**DATA RECORDS**:

(** POST /node_metadata. *)
Definition node_metadata_exchange (request_data : bytes) : PyM N response :=
  parsed <- lift (parse_metadata_request request_data) ;;
  match parsed with
  | None => bytestring_of_empty_known_nodes
  | Some (fleet_state_checksum, announce_nodes) =>
      own <- gets known_checksum ;;
      if decide (fleet_state_checksum = own) then bytestring_of_empty_known_nodes
      else for_each announce_nodes remember_announced ;;; all_known_nodes
  end.

(** POST /check_availability from [remote_addr]. *)
Definition check_availability_endpoint (request_data : bytes) (remote_addr : string) : PyM N response :=
  parsed <- try_except (a <- mature_metadata_bytes request_data ;; py_ret (Some a))
              [ValueError] (fun _ => py_ret None) ;;
  match parsed with
  | None => py_ret (refuse 400)
  | Some (initiator_address, initiator_port) =>
      if negb (bool_decide (remote_addr = initiator_address)) then py_ret (refuse 400)
      else
        info <- try_except (m <- node_information_of initiator_address initiator_port ;; py_ret (Some m))
                  NodeSeemsToBeDown (fun _ => py_ret None) ;;
        match info with
        | None => py_ret (refuse 400)
        | Some requesting_ursula_metadata =>
            if decide (requesting_ursula_metadata = request_data) then py_ret (ok [])
            else py_ret (refuse 400)
        end
  end.

(** *** Properties *)

Lemma reencrypt_all_spec kfrag cs cfrags :
  reencrypt_all kfrag cs = Ok cfrags <->
  Forall2 (fun c f => umbral_reencrypt c kfrag = Ok f) cs cfrags.
Proof.
  revert cfrags. induction cs as [|c cs IH]; intros cfrags; simpl.
  - split; [intros [= <-]; constructor|inversion 1; done].
  - destruct (umbral_reencrypt c kfrag) as [f|e] eqn:Hf; simpl.
    + destruct (reencrypt_all kfrag cs) as [fs|e] eqn:Hfs; simpl.
      * split; [intros [= <-]; constructor; [done|by apply IH]|].
        inversion 1 as [|? ? ? ? Hx Hr]; subst. apply IH in Hr. congruence.
      * split; [done|]. inversion 1 as [|? ? ? ? Hx Hr]; subst. apply IH in Hr. congruence.
    + split; [done|]. inversion 1; subst. congruence.
Qed.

**PROBLEM DETAILS**: Send back an exact copy of only the lines from the line with "Forall2 (fun c" up to and including the line with "[done|by apply IH]|]." in the data above.

**EXERCISE RESULT**:
  Forall2 (fun c f => umbral_reencrypt c kfrag = Ok f) cs cfrags.
Proof.
  revert cfrags. induction cs as [|c cs IH]; intros cfrags; simpl.
  - split; [intros [= <-]; constructor|inversion 1; done].
  - destruct (umbral_reencrypt c kfrag) as [f|e] eqn:Hf; simpl.
    + destruct (reencrypt_all kfrag cs) as [fs|e] eqn:Hfs; simpl.
      * split; [intros [= <-]; constructor; [done|by apply IH]|].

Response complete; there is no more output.